Like in these two scenes:
From Pauline Kael’s review:
…When Hoffman delivers the kind of performance he gives here, the talk in the media about his being overpaid seems beside the point. The movie is inconcievable without him. Once Hoffman was committed to the project, the scriptwriters began to shape the central character to fit him, and then they went further. In its final form, Tootsie is based on Dustin Hoffman, the perfectionist; he’s both the hero and the target of this satirical farce about actors.

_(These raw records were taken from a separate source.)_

(** * timetravel.c: an LD_PRELOAD shim that pins the wall clock

    Shallow embedding of [pmd/preprocessing/timetravel.c].  The shim exports
    [time], [__gettimeofday], [gettimeofday] and [clock_gettime]; each one
    calls the genuine libc function found with [dlsym(RTLD_NEXT, ...)] and
    then overwrites the seconds it reported with the static [travel].

    The genuine functions and the dynamic loader are not part of the file:
    they are a parameter ([libc]) of the whole development, and may do
    anything to the memory the caller can see and to the outside world. *)

From Stdlib Require Import ZArith Lia List.
From stdpp Require Import base gmap strings list.
Import ListNotations.

Local Open Scope Z_scope.

(** ** Machine integers *)

(** Conversion to a signed [w]-bit integer (two's complement wrap-around). *)
Definition wrap (w : Z) (z : Z) : Z := (z + 2 ^ (w - 1)) mod 2 ^ w - 2 ^ (w - 1).

(** [int] is 32 bits wide, [time_t] is a 64-bit [long] (LP64). *)
Definition to_int (z : Z) : Z := wrap 32 z.
Definition to_time_t (z : Z) : Z := wrap 64 z.

Definition int_range (z : Z) : Prop := - 2 ^ 31 <= z < 2 ^ 31.
Definition time_t_range (z : Z) : Prop := - 2 ^ 63 <= z < 2 ^ 63.

(** ** Constants of the system headers

    [<time.h>] and [<sys/time.h>] are not part of the repository; these are
    the values of glibc on Linux.  [tv_sec] is the first member of both
    [struct timeval] and [struct timespec], the sub-second member follows
    the 8-byte [time_t]. *)
Definition CLOCK_REALTIME : Z := 0.
Definition CLOCK_MONOTONIC : Z := 1.
Definition offsetof_tv_sec : Z := 0.
Definition offsetof_tv_usec : Z := 8.
Definition offsetof_tv_nsec : Z := 8.

(** ** Pointers and memory

    A pointer handed in by the caller is an address, [0] being [NULL].  The
    one automatic variable whose address the shim takes ([res] in [time])
    lives in a frame of the shim; its address is never null.  The memory
    the caller can see maps the address of a scalar object to its value. *)
Inductive ptr : Type :=
| Abs (a : Z)
| Auto (i : nat).

Definition is_null (p : ptr) : bool :=
  match p with
  | Abs a => a =? 0
  | Auto _ => false
  end.

(** [&x->tv_sec] for [x] a [struct timeval *] or [struct timespec *]. *)
Definition tv_sec_of (x : Z) : ptr := Abs (x + offsetof_tv_sec).

(** Everything outside the shim: the caller-visible memory and the rest of
    the world (the real clocks among it). *)
Record env (W : Type) : Type := Env {
  heap : gmap Z Z;
  world : W
}.
Arguments Env {W} _ _.
Arguments heap {W} _.
Arguments world {W} _.

(** The dynamic loader and the code behind the addresses it hands out.
    [dlsym_next name] is [dlsym(RTLD_NEXT, name)], [0] when the symbol is
    missing.  [call_* f args e] runs the code at address [f] with the given
    signature; [None] is a fault inside that code. *)
Record libc (W : Type) : Type := Libc {
  dlsym_next : string -> Z;
  call_time : Z -> Z -> env W -> option (Z * env W);
  call_gettimeofday : Z -> Z -> Z -> env W -> option (Z * env W);
  call_clock_gettime : Z -> Z -> Z -> env W -> option (Z * env W)
}.
Arguments Libc {W} _ _ _ _.
Arguments dlsym_next {W} _ _.
Arguments call_time {W} _ _ _ _.
Arguments call_gettimeofday {W} _ _ _ _ _.
Arguments call_clock_gettime {W} _ _ _ _ _.

(** The state of a process with the shim loaded: the statics of the file,
    the frame of the running interceptor, the outside, and two traces kept
    for the proofs (names looked up, caller addresses stored to). *)
Record state (W : Type) : Type := State {
  travel : Z;
  libc_time : Z;
  libc_gettimeofday : Z;
  libc_clock_gettime : Z;
  autos : list Z;
  outside : env W;
  lookups : list string;
  stores : list Z
}.
Arguments State {W} _ _ _ _ _ _ _ _.
Arguments travel {W} _.
Arguments libc_time {W} _.
Arguments libc_gettimeofday {W} _.
Arguments libc_clock_gettime {W} _.
Arguments autos {W} _.
Arguments outside {W} _.
Arguments lookups {W} _.
Arguments stores {W} _.

(** [static time_t travel = 1661140800;] and the three function pointers,
    all null at load time. *)
Definition travel_default : Z := 1661140800.

Definition init {W : Type} (e : env W) : state W :=
  State travel_default 0 0 0 [] e [] [].

(** ** The monad of the shim: state, and a fault ([None]) *)

Definition M (W A : Type) : Type := state W -> option (A * state W).

Definition ret {W A : Type} (a : A) : M W A := fun s => Some (a, s).

Definition bind {W A B : Type} (m : M W A) (k : A -> M W B) : M W B :=
  fun s => match m s with
           | Some (a, s') => k a s'
           | None => None
           end.

Declare Scope shim_scope.
Delimit Scope shim_scope with shim.
Notation "'let*' x ':=' m 'in' k" := (bind m (fun x => k))
  (at level 10, x name, m at level 100, k at level 200) : shim_scope.
Notation "m '>>' k" := (bind m (fun _ => k))
  (at level 100, k at level 200, right associativity) : shim_scope.

Section Shim.

Context {W : Type} (L : libc W).

Local Open Scope shim_scope.

(** *** Primitive steps *)

Definition set_heap (a v : Z) (s : state W) : state W :=
  State (travel s) (libc_time s) (libc_gettimeofday s) (libc_clock_gettime s)
        (autos s) (Env (<[a := v]> (heap (outside s))) (world (outside s)))
        (lookups s) (stores s ++ [a]).

Definition set_autos (l : list Z) (s : state W) : state W :=
  State (travel s) (libc_time s) (libc_gettimeofday s) (libc_clock_gettime s)
        l (outside s) (lookups s) (stores s).

Definition set_outside (e : env W) (s : state W) : state W :=
  State (travel s) (libc_time s) (libc_gettimeofday s) (libc_clock_gettime s)
        (autos s) e (lookups s) (stores s).

(** [*p = v].  A store through [NULL] faults. *)
Definition store (p : ptr) (v : Z) : M W unit :=
  fun s =>
    match p with
    | Abs a => if a =? 0 then None else Some (tt, set_heap a v s)
    | Auto i =>
        if (i <? length (autos s))%nat
        then Some (tt, set_autos (<[i := v]> (autos s)) s)
        else None
    end.

(** Entering the scope of an automatic variable initialised with [v],
    reading it, and leaving its scope. *)
Definition alloca (v : Z) : M W nat :=
  fun s => Some (length (autos s), set_autos (autos s ++ [v]) s).

Definition load_auto (i : nat) : M W Z :=
  fun s => match autos s !! i with
           | Some v => Some (v, s)
           | None => None
           end.

Definition leave : M W unit :=
  fun s => Some (tt, set_autos (removelast (autos s)) s).

(** [dlsym(RTLD_NEXT, name)] *)
Definition dlsym (name : string) : M W Z :=
  fun s => Some (dlsym_next L name,
                 State (travel s) (libc_time s) (libc_gettimeofday s)
                       (libc_clock_gettime s) (autos s) (outside s)
                       (lookups s ++ [name]) (stores s)).

(** A call through a function pointer: a null pointer faults, otherwise
    the code behind it runs on the outside. *)
Definition call (f : Z) (code : Z -> env W -> option (Z * env W)) : M W Z :=
  fun s =>
    if f =? 0 then None
    else match code f (outside s) with
         | Some (r, e) => Some (r, set_outside e s)
         | None => None
         end.

(** Reading and assigning the function-local statics. *)
Definition read {A : Type} (field : state W -> A) : M W A :=
  fun s => Some (field s, s).

Definition assign_libc_time (f : Z) : M W unit :=
  fun s => Some (tt, State (travel s) f (libc_gettimeofday s) (libc_clock_gettime s)
                           (autos s) (outside s) (lookups s) (stores s)).

Definition assign_libc_gettimeofday (f : Z) : M W unit :=
  fun s => Some (tt, State (travel s) (libc_time s) f (libc_clock_gettime s)
                           (autos s) (outside s) (lookups s) (stores s)).

Definition assign_libc_clock_gettime (f : Z) : M W unit :=
  fun s => Some (tt, State (travel s) (libc_time s) (libc_gettimeofday s) f
                           (autos s) (outside s) (lookups s) (stores s)).

(** *** The functions of timetravel.c *)

(** [static void set_travel(time_t *seconds)] *)
Definition set_travel (seconds : ptr) : M W unit :=
  if is_null seconds then ret tt
  else let* t := read travel in store seconds t.

(** [time_t real_time(time_t *x)] *)
Definition real_time (x : Z) : M W Z :=
  let* f := read libc_time in
  (if f =? 0
   then let* g := dlsym "time"%string in assign_libc_time g
   else ret tt) >>
  let* f := read libc_time in
  let* r := call f (fun f => call_time L f x) in
  ret (to_time_t r).

(** [time_t time(time_t *x)]: [res] is an automatic variable whose address
    is passed to [set_travel]. *)
Definition time (x : Z) : M W Z :=
  let* r := real_time x in
  let* res := alloca r in
  set_travel (Abs x) >>
  set_travel (Auto res) >>
  let* v := load_auto res in
  leave >>
  ret v.

(** [time_t real_gettimeofday(struct timeval *x, void *y)]: the [int] of
    libc is converted to the [time_t] the proxy is declared to return. *)
Definition real_gettimeofday (x y : Z) : M W Z :=
  let* f := read libc_gettimeofday in
  (if f =? 0
   then let* g := dlsym "gettimeofday"%string in assign_libc_gettimeofday g
   else ret tt) >>
  let* f := read libc_gettimeofday in
  let* r := call f (fun f => call_gettimeofday L f x y) in
  ret (to_time_t (to_int r)).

…Sydney Pollack, who was an actor in his earlier years, originally went to Hollywood (in 1961) as a dialogue coach for John Frankenheimer; essentially he’s still a dialogue coach, and this works better for him here than it ever has before. Having dealt with stars most of his life, he knows how impossible they can be, and he has been able to make Tootsie something practically unheard of: a believable farce. The picture has more energy than anything else he has done; it’s almost alarmingly well cast, and the lines of dialogue collide with a click and go spinning off. Pollack himself gives some jabbing, fast readings; he plays a major role–that of Michael’s agent–with zest.